Set in an alternate 2003 in which electric cars are the norm, super-beings are empowered and controlled by the law, and the United States pushes the world towards global hegemony, UNSanctioned has as its central conflict power vs. justice. Real-life poltiicians, celebrities and organizations are used, albeit in altered ways since the world they grew up in was very different. The metahumans who work for the Peacekeepers, a souped-up, sinister UN organization, get celebrity, money, admiration and a license to hunt their own kind down. The renegades who fight against the system are vilified in the press, targeted by law enforcement, and must disguise their identity and struggle with questions of guerilla tactics and terrorism.
The system of UNSanctioned is a point-buy system similar to the many point-buy systems superhero RPG fans have used for years.
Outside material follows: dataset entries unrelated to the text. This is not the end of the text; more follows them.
Lemma model_for_other (model : option Model) (zone : string) :
  model = None \/ zone <> "cam_01"%string -> model_for model zone = None.
Proof.
  intros [-> | Hne]; [reflexivity |].
  unfold model_for. destruct model as [m|]; [| reflexivity].
  destruct (String.eqb_spec zone "cam_01"); [contradiction | reflexivity].
Qed.

(** ** Prediction *)

(** C3. On the branch without the model (no model loaded, or a source
    other than [cam_01]), for a window of counts in range: a history of
    fewer than 3 entries gives ["low"] whatever the density; a history
    that has 3 entries or more ends in some [a; b; c], and the prediction
    is the class ([get_risk], the thresholds of the current risk) of the
    density plus the mean of [b - a] and [c - b] over 200, clamped by
    [min(max(_, 0), 1)], which lies in [0, 1] whenever the sum is a
    number. *)
Theorem predict_fallback_branch (model : option Model) (zone : string) (density0 : float)
    (w : World) :
  model = None \/ zone <> "cam_01"%string ->
  Forall count_in_range (window w zone) ->
  ((length (window w zone) < 3)%nat ->
   predict_future_risk model zone density0 w = (Ok "low"%string, w)) /\
  ((3 <= length (window w zone))%nat ->
   exists pre a b c,
     window w zone = pre ++ [a; b; c] /\
     let predicted := (density0 + trend_delta a b c / 200)%float in
     predict_future_risk model zone density0 w = (Ok (get_risk (clamp01 predicted)), w) /\
     (is_nan predicted = false ->
      (0 <=? clamp01 predicted)%float = true /\ (clamp01 predicted <=? 1)%float = true)).
Proof.
  intros Hbranch _. apply model_for_other in Hbranch.
  rewrite (predict_trend_branch _ _ _ _ Hbranch). unfold trend_prediction.
  split; intros Hlen.
  - apply Nat.ltb_lt in Hlen. rewrite Hlen. reflexivity.
  - destruct (three_last _ Hlen) as (pre & a & b & c & Hw).
    exists pre, a, b, c. split; [exact Hw |].
    apply Nat.ltb_ge in Hlen. rewrite Hlen.
    rewrite Hw, slice_last_3, mean_diff_3.
    split; [reflexivity | apply clamp01_range].
Qed.

Lemma scenario_b_in_range (c : Clock) : source_in_range (scenario_b c) "cam_01".
Proof.
  split.
  - unfold count_in_range. vm_compute. split; [discriminate | reflexivity].
  - change (window (scenario_b c) "cam_01") with [100; 150; 220; 260].
    repeat constructor; unfold count_in_range; vm_compute; try discriminate; reflexivity.
Qed.

(** C3 at work after scenario B, where the window ends in 150, 220, 260
    and the current density is 1.0. *)
Lemma predict_fallback_branch_witness :
  exists pre a b c,
    window (scenario_b still_clock) "cam_01" = pre ++ [a; b; c] /\
    let predicted := (1 + trend_delta a b c / 200)%float in
    predict_future_risk None "cam_01" 1 (scenario_b still_clock)
    = (Ok (get_risk (clamp01 predicted)), scenario_b still_clock) /\
    (is_nan predicted = false ->
     (0 <=? clamp01 predicted)%float = true /\ (clamp01 predicted <=? 1)%float = true).
Proof.
  apply (proj2 (predict_fallback_branch None "cam_01" 1 (scenario_b still_clock)
                  (or_introl eq_refl) (proj2 (scenario_b_in_range still_clock)))).
  vm_compute. lia.
Defined.

(** C7. For a window of counts in range: with fewer than 3 entries the
    trend is ["stable"]; a history of 3 entries or more ends in some
    [a; b; c], the trend delta is the mean of [b - a] and [c - b], and the
    label is ["up"] when the delta is greater than 2, ["down"] when it is
    less than -2, ["stable"] otherwise. *)
Theorem get_trend_label (source : string) (w : World) :
  Forall count_in_range (window w source) ->
  ((length (window w source) < 3)%nat ->
   get_trend source w = (Ok "stable"%string, w)) /\
  ((3 <= length (window w source))%nat ->
   exists pre a b c,
     window w source = pre ++ [a; b; c] /\
     let delta := trend_delta a b c in
     get_trend source w =
       (Ok (if (2 <? delta)%float then "up"%string
            else if (delta <? -2)%float then "down"%string
            else "stable"%string), w)).
Proof.
  intros _. rewrite get_trend_run. unfold trend_label. split; intros Hlen.
  - apply Nat.ltb_lt in Hlen. rewrite Hlen. reflexivity.
  - destruct (three_last _ Hlen) as (pre & a & b & c & Hw).
    exists pre, a, b, c. split; [exact Hw |].
    apply Nat.ltb_ge in Hlen. rewrite Hlen.
    rewrite Hw, slice_last_3, mean_diff_3. reflexivity.
Qed.
(** [<-ch]: the next event; on a closed and drained channel the zero value;
    [None] when the receive blocks. *)
Definition recv (ch : EventChan) : option (RTMEvent * EventChan) :=
  match queue ch with
  | e :: q => Some (e, {| queue := q; closed := closed ch |})
  | [] => if closed ch then Some (zeroEvent, ch) else None
  end.

(** ** The read path *)

(** The bytes [fmt.Fprintf(w, "%s\n", text)] hands to [w.Write]. *)
Definition line (text : string) : list byte :=
  list_byte_of_string text ++ [Byte.x0a].

(** Where the goroutine running [reader()] stands. *)
Inductive goroutine : Type :=
| Receiving                 (* at [event := <-broker.Events()] *)
| Writing (b : list byte)   (* inside [Fprintf]: [b] is not yet taken by a read *)
| Returned                  (* left the loop through [return] *)
| Panicked.                 (* nil pointer dereference *)

(** What one adapter's read path is made of: the event channel of its
    session, its pipe, its background goroutine, and (as a record of what
    happened) the bytes that [Read] calls have returned so far. *)
Record Sys : Type := mkSys {
  events : EventChan;
  conduit : Pipe;
  consumer : goroutine;
  readPath : list byte
}.

(** [PipeWriter.Write] entered with the bytes [b]: on a done pipe it fails
    at once, and the loop closes the pipe with that error and returns;
    otherwise the goroutine waits for reads. *)
Definition Fprintf (p : Pipe) (b : list byte) : Pipe * goroutine :=
  if done p
  then (closeWrite p (Some (writeCloseError p)), Returned)
  else (p, Writing b).

(** The body of the [for] loop of [Reader.reader] and of [Slack.reader]
    (the two are the same statement for statement) after the receive. *)
Definition reader_body (channelID selfUserID : string)
    (event : RTMEvent) (p : Pipe) : Pipe * goroutine :=
  if String.eqb (ev_Type event) "message" then
    let '(msg, err) := ev_Message event in
    let p := match err with
             | Some e => closeWrite p (Some e)
             | None => p
             end in
    match msg with
    | None => (p, Panicked)
    | Some msg =>
        if negb (String.eqb (Channel msg) channelID) then (p, Receiving)
        else if String.eqb (User msg) selfUserID then (p, Receiving)
        else Fprintf p (line (Text msg))
    end
  else (p, Receiving).

(** One step of the goroutine; [None] when it cannot move (blocked on the
    receive, blocked in the pipe write, or finished). *)
Definition reader_step (channelID selfUserID : string) (s : Sys) : option Sys :=
  match consumer s with
  | Receiving =>
      match recv (events s) with
      | None => None
      | Some (event, ch) =>
          let '(p, g) := reader_body channelID selfUserID event (conduit s) in
          Some {| events := ch; conduit := p; consumer := g;
                  readPath := readPath s |}
      end
  | Writing b =>
      if done (conduit s)
      then Some {| events := events s;
                   conduit := closeWrite (conduit s)
                                (Some (writeCloseError (conduit s)));
                   consumer := Returned;
                   readPath := readPath s |}
      else None
  | Returned => None
  | Panicked => None
  end.

(** [Reader.Read(p)] with [len(p) = n], which is [pipeReader.Read(p)]:
    [None] when the call blocks (no write in flight), or when the process
    is gone after a panic. *)
Definition Read (n : nat) (s : Sys) : option (Sys * (list byte * option error)) :=
  match consumer s with
  | Panicked => None
  | g =>
      if done (conduit s)
      then Some (s, ([], Some (readCloseError (conduit s))))
      else
        match g with
        | Writing b =>
            let nr := Nat.min n (length b) in
            let rest := drop nr b in
            Some ({| events := events s;
                     conduit := conduit s;
                     consumer := match rest with
                                 | [] => Receiving
                                 | _ :: _ => Writing rest
                                 end;
                     readPath := readPath s ++ take nr b |},
                  (take nr b, None))
        | _ => None
        end
  end.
You buy three core stats, then add or average some of them to get things like hit points and perception rolls. Skills and superpowers are also purchased out of this pool. The system uses two ten sided dice and you try to roll under a target number that's modified by the situation and your abilities. It seems solid, and tries to avoid the point inflation that some other supers RPGs suffer from.
Most of the book is taken up with descriptions of the setting, including fake news stories and advertisements. These give a real flavor to the world and provoke lots of ideas about the core theme.
One interesting thing about UNSanctioned's format is that it comes on smaller 6" x 9" pages, with a single color "cover. It's clearly made to be printed out and stapled or bound into a 168-page booklet. There's no "printer friendly" version, though, and the graphics-heavy nature of the pages make it so that actually doing this will be quite difficult.
There are no bookmarks in this material - a very serious omission given the wide variety of things presented in this book, the lack of an index and the need for reference during play. However, I'm reviewer tilting UNSanctioned up one star because it really strongly pursues a core concept and expresses it well - this is a setting I want to explore and have adventures in. It really raises a lot of cool questions.